La culture va commencer en septembre

A La Réunion on sait aussi planter du chanvre

Pousse de chanvre (Association Chanvre Réunion)

Alors que les agriculteurs commencent à s’organiser pour la diversification de l’activité agricole réunionnaise, l’Association Chanvre Réunion se lance dans le marché du chanvre. Alors que la métropole est la première productrice européenne de ce produit, avec 16 000 hectares de terres consacrées à la culture de cette plante, La Réunion est encore en retrait. Une situation à laquelle l’association veut remédier. Bon à savoir : le chanvre en question n’est pas une drogue et ne provoque aucun effet...

Créée en septembre 2018, il aura fallu un an aux membres de l'Association Chanvre Réunion pour pouvoir commencer à planter leurs graines. D'ici un mois, six terrains seront donc dédiés à la culture du chanvre, afin de déterminer quel climat est le plus adapté. "Il y aura des terrains à Saint-Paul, à Sainte-Suzanne, à la Plaine des Cafres, à l'Entre-Deux, à Saint-Philippe et à Saint-André" liste Benjamin Coudriet, président de l'association. Pour bien se préparer, l'association a accueilli des spécialistes de la culture du chanvre sur l'année passée. "Une cinquantaine d'agriculteurs ont reçu une formation, et une évaluation de la faisabilité technique a été réalisée" continue-t-il.

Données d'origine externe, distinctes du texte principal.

(** ** Vocabulary of the properties *)

(** A path names no existing file when opening it fails because nothing
    has that name: there is no such entry ([FileNotFoundError]), or a
    directory component of the path is not a directory
    ([NotADirectoryError]). *)
Definition names_no_file (fs : filesystem) (filepath : string) : bool :=
  match fs filepath with
  | Fails FileNotFoundError | Fails NotADirectoryError => true
  | _ => false
  end.

(** The text printed when the given lines are written one after the
    other with nothing in between. *)
Definition text (ls : list string) : string := fold_right append "" ls.

(** The line that [lines[i]] denotes when [i] is a valid index. *)
Definition line_at (lines : list string) (i : Z) : string :=
  nth (Z.to_nat (if i <? 0 then i + Z.of_nat (List.length lines) else i)) lines "".

(** * Properties *)

(** ** Strings and ranges *)

Lemma append_nil_r (s : string) : s ++ "" = s.
Proof. induction s as [|c s IH]; simpl; [reflexivity | now rewrite IH]. Qed.

Lemma append_assoc (s t u : string) : (s ++ t) ++ u = s ++ (t ++ u).
Proof. induction s as [|c s IH]; simpl; [reflexivity | now rewrite IH]. Qed.

Lemma text_app (xs ys : list string) : text (xs ++ ys) = text xs ++ text ys.
Proof.
  induction xs as [|x xs IH]; simpl; [reflexivity|].
  now rewrite IH, append_assoc.
Qed.

Lemma range_nil (a b : Z) : b <= a -> range a b = [].
Proof.
  intros H. unfold range.
  replace (Z.to_nat (b - a)) with 0%nat by lia. reflexivity.
Qed.

Lemma range_cons (a b : Z) : a < b -> range a b = a :: range (a + 1) b.
Proof.
  intros H. unfold range.
  replace (Z.to_nat (b - a)) with (S (Z.to_nat (b - (a + 1)))) by lia.
  simpl. f_equal; [lia|].
  rewrite <- seq_shift, map_map.
  apply map_ext. intros k. lia.
Qed.

Lemma range_split (a m b : Z) :
  a <= m <= b -> range a b = (range a m ++ range m b)%list.
Proof.
  intros H.
  remember (Z.to_nat (m - a)) as n eqn:En.
  revert a En H. induction n as [|n IH]; intros a En H.
  - assert (a = m) by lia. subst a.
    now rewrite (range_nil m m) by lia.
  - rewrite (range_cons a b), (range_cons a m) by lia.
    simpl. f_equal. apply IH; lia.
Qed.

(** ** Indexing and the loop *)

Lemma getitem_valid {A} (l : list A) (i : Z) (d : A) :
  - Z.of_nat (List.length l) <= i < Z.of_nat (List.length l) ->
  getitem l i =
  ret (nth (Z.to_nat (if i <? 0 then i + Z.of_nat (List.length l) else i)) l d).
Proof.
  intros H. unfold getitem. cbv zeta.
  set (n := Z.of_nat (List.length l)) in *.
  set (j := if i <? 0 then i + n else i).
  assert (Hj : 0 <= j < n).
  { subst j. destruct (Z.ltb_spec i 0); lia. }
  replace ((j <? 0) || (n <=? j))%bool with false
    by (symmetry; apply orb_false_iff; split; [apply Z.ltb_ge | apply Z.leb_gt]; lia).
  assert (Hn : (Z.to_nat j < List.length l)%nat) by lia.
  destruct (nth_error l (Z.to_nat j)) as [x|] eqn:E.
  - now rewrite (nth_error_nth _ _ d E).
  - apply nth_error_None in E. lia.
Qed.

Lemma getitem_out_of_range {A} (l : list A) (i : Z) :
  i < - Z.of_nat (List.length l) \/ Z.of_nat (List.length l) <= i ->
  getitem l i = raise IndexError.
Proof.
  intros H. unfold getitem. cbv zeta.
  destruct (Z.ltb_spec i 0) as [Hi|Hi].
  - destruct H as [H|H]; [|lia].
    replace (i + Z.of_nat (List.length l) <? 0) with true
      by (symmetry; apply Z.ltb_lt; lia).
    reflexivity.
  - destruct H as [H|H]; [lia|].
    replace (Z.of_nat (List.length l) <=? i) with true
      by (symmetry; apply Z.leb_le; lia).
    now rewrite orb_true_r.
Qed.

Lemma emit_valid (lines : list string) (i : Z) (out : string) :
  - Z.of_nat (List.length lines) <= i < Z.of_nat (List.length lines) ->
  emit lines i out = (out ++ line_at lines i, Returned tt).
Proof.
  intros H. unfold emit, bind.
  rewrite (getitem_valid lines i "" H).
  unfold ret, print_end, line_at. now rewrite append_nil_r.
Qed.

(** A loop over valid indices writes the lines they denote, in order. *)
Lemma for_each_emit (lines : list string) (idx : list Z) (out : string) :
  Forall (fun i => - Z.of_nat (List.length lines) <= i < Z.of_nat (List.length lines)) idx ->
  for_each idx (emit lines) out =
  (out ++ text (map (line_at lines) idx), Returned tt).
Proof.
  intros H. revert out.
  induction H as [|i idx Hi _ IH]; intros out; simpl.
  - unfold ret. now rewrite append_nil_r.
  - unfold bind. rewrite (emit_valid lines i out Hi).
    rewrite IH. now rewrite append_assoc.
Qed.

Mais pourquoi investir dans cette plante ? "Aujourd'hui, l'utilisation du chanvre peut se décliner à de très nombreux marchés : le textile, le cosmétique, la construction, l'alimentaire… Tant de champs de possibilité qui ne sont pas exploités à La Réunion" explique Benjamin Coudriet. Le chanvre offrirait aussi de nombreux avantages du côté écologique, la plante ne nécessitant pas de pesticide. "Un réel atout lorsque l'on sait les quantités utilisées à La Réunion" souligne-t-il. De plus, l'association veut favoriser le circuit court grâce aux marchandises issues du chanvre, produites à La Réunion pour La Réunion. "On ne cherche pas à produire de façon industrielle" souligne le président. Si les plantations devaient prendre, l'association mise sur une pousse qui devrait s'étendre sur trois à quatre mois. "On pourrait donc commencer à commercialiser le chanvre, au moins sous forme de graine, d'ici la fin 2020" précise-t-il. Reste à voir aujourd'hui quelles plantations réussiront à prendre.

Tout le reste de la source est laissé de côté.